I’m using stan v2_35_0a
and stan math v4_9_0a
.
My (log) likelihood query is the sum over ~10 sub-samples, each of which involving a nontrivial likelihood sub-query. To start, I tried using reduce_sum
to split the sub-queries across two threads. Here’s some psuedocode:
struct LogLikelihoodEvaluator {
stan::math::vari_value<double> operator()(
const std::vector<stan::math::var>& dummy, int start, int end, std::ostream* messages) const {
// dummy is unsued.
// Iterate over sub-samples with index between start and end,
// then return the sum of log likelihood over these sub-samples.
}
};
stan::math::vari_value<double> GetLogLikelihood(/*...*/) {
// ... Then to perform the master log likelihood query with two threads...

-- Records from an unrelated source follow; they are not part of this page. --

(** *** Generated user ids *)

Lemma stored_years (uid : option string) (profile_data : UserProfile) :
  profile_years
    {| user_id := uid; experience := experience profile_data;
       target_job := target_job profile_data;
       difficulty_level := difficulty_level profile_data |}
  = profile_years profile_data.
Proof. reflexivity. Qed.

Lemma stored_profile (now : Clock) (profile_data : UserProfile) (db : Store) :
  snd (fst (store_user_profile now profile_data db))
  = {| user_id := Some (filed_under now profile_data);
       experience := experience profile_data;
       target_job := target_job profile_data;
       difficulty_level := difficulty_level profile_data |}.
Proof. unfold store_user_profile. by destruct (sqlite_integer _). Qed.

Lemma stored_row_exists (now : Clock) (profile_data : UserProfile) (db : Store) :
  sqlite_integer (profile_years profile_data) = true ->
  existsb
    (fun r => String.eqb (UserProfileRow.user_id r)
                (filed_under now profile_data))
    (user_profiles (snd (store_user_profile now profile_data db))) = true.
Proof.
  intros Hfits.
  unfold store_user_profile. fold (filed_under now profile_data).
  rewrite stored_years, Hfits.
  cbn [snd user_profiles with_user_profiles].
  destruct (existsb _ (user_profiles db)) eqn:Hexists.
  - apply existsb_exists in Hexists as (r & Hr & Hid).
    apply existsb_exists.
    eexists. split; [apply in_map_iff; exists r; split; [reflexivity | done]|].
    rewrite Hid. cbn. exact Hid.
  - rewrite existsb_app. cbn. by rewrite String.eqb_refl, orb_true_r.
Qed.

(** X16. Generated user ids collide: two profiles that carry no
    [user_id] and name the same technical field, stored at clock
    readings of the same second (both with years of experience that
    fit SQLite's INTEGER, so that both writes succeed), are filed under
    the same id; the second write adds no row and replaces the first
    profile, which can no longer be read back. *)
Theorem generated_ids_collide (now1 now2 : Clock) (p1 p2 : UserProfile)
    (db : Store) :
  user_id p1 = None -> user_id p2 = None ->
  Planner.field <$> experience p1 = Planner.field <$> experience p2 ->
  compact now1 = compact now2 ->
  sqlite_integer (profile_years p1) = true ->
  sqlite_integer (profile_years p2) = true ->
  let r1 := store_user_profile now1 p1 db in
  let r2 := store_user_profile now2 p2 (snd r1) in
  fst (fst r1) = true /\ fst (fst r2) = true
  /\ user_id (snd (fst r2)) = user_id (snd (fst r1))
  /\ user_id (snd (fst r1)) = Some (_generate_user_id now1 p1)
  /\ length (user_profiles (snd r2)) = length (user_profiles (snd r1))
  /\ fst <$> get_user_profile (_generate_user_id now1 p1) (snd r2)
     = Some (snd (fst r2))
  /\ experience (snd (fst r2)) = experience p2.
Proof.
  intros Hid1 Hid2 Hfield Hclock Hfits1 Hfits2. cbn zeta.
  assert (Hsame : filed_under now2 p2 = filed_under now1 p1).
  { unfold filed_under, _generate_user_id. rewrite Hid1, Hid2, Hclock.
    destruct (experience p1), (experience p2); cbn in Hfield; congruence. }
  assert (Hfiled : filed_under now1 p1 = _generate_user_id now1 p1).
  { unfold filed_under. by rewrite Hid1. }
  pose proof (stored_row_exists now1 p1 db Hfits1) as Hrow.
  assert (Hfirst : user_id (snd (fst (store_user_profile now1 p1 db)))
                   = Some (filed_under now1 p1)).
  { unfold store_user_profile. by destruct (sqlite_integer _). }
  assert (Hok : fst (fst (store_user_profile now1 p1 db)) = true).
  { unfold store_user_profile. by rewrite stored_years, Hfits1. }
  rewrite Hfirst, Hok.
  set (db1 := snd (store_user_profile now1 p1 db)) in *. clearbody db1.
  unfold store_user_profile. fold (filed_under now2 p2).
  rewrite stored_years, Hfits2, Hsame, Hrow, <- Hfiled.
  cbn [fst snd user_id experience user_profiles with_user_profiles].
  split; [done|]. split; [done|].
  split; [done|]. split; [done|]. split; [by rewrite length_map|].
  split; [|done].
  unfold get_user_profile. cbn [user_profiles with_user_profiles].
  rewrite find_map_update; [|done].
  destruct (List.find _ (user_profiles db1)) as [row|] eqn:Hfind.
  - apply find_some in Hfind as [_ Hr]. cbn. by rewrite Hr.
  - exfalso. apply existsb_exists in Hrow as (r & Hr & Hid).
    by rewrite (find_none _ _ Hfind r Hr) in Hid.
Qed.

Lemma generated_ids_collide_witness :
  let now1 := {| isoformat := "2024-05-01T10:00:00.100000";
                 compact := "20240501_100000" |} in
  let now2 := {| isoformat := "2024-05-01T10:00:00.900000";
                 compact := "20240501_100000" |} in
  let p1 := {| user_id := None; experience := None; target_job := None;
               difficulty_level := Some "beginner" |} in
  let p2 := {| user_id := None; experience := None; target_job := None;
               difficulty_level := Some "advanced" |} in
  let r1 := store_user_profile now1 p1 empty_store in
  let r2 := store_user_profile now2 p2 (snd r1) in
  fst (fst r1) = true /\ fst (fst r2) = true
  /\ user_id (snd (fst r2)) = user_id (snd (fst r1))
  /\ user_id (snd (fst r1)) = Some (_generate_user_id now1 p1)
  /\ length (user_profiles (snd r2)) = length (user_profiles (snd r1))
  /\ fst <$> get_user_profile (_generate_user_id now1 p1) (snd r2)
     = Some (snd (fst r2))
  /\ experience (snd (fst r2)) = experience p2.
Proof.
  cbn zeta. apply generated_ids_collide; reflexivity.
Defined.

stan::math::vari_value<double> ret = stan::math::reduce_sum<LogLikelihoodEvaluator>(dummy,subSamples.size()/2,&std::cout);
// where dummy is a vector of empty stan::math::vari_value<double>s with the same size
// as my number of sub-samples to tell reduce_sum how many sub-samples I have.
return ret; // Then pass the total log likelihood to stan::model::model_base_crtp::log_prob().
}
The result wasn’t faster than without reduce_sum
. Although this did successfully multithread (I can tell by printing thread IDs) building the autodiff stack, I believe it doesn’t actually multithread the gradient calculation because reduce_sum
collapses the autodiff stack singletons of the sub-samples into a single one, then the gradient calculation happens after log_prob()
anyway.
I’m not an expert, so my questions for experts are:
- Is my reasoning correct?
- Is there a clean way for me to also assign computing gradients to the threads within
reduce_sum
, or perhaps is there a different method I could use?
I appreciate any help or insights, and I can provide more details if it would help. Thank you!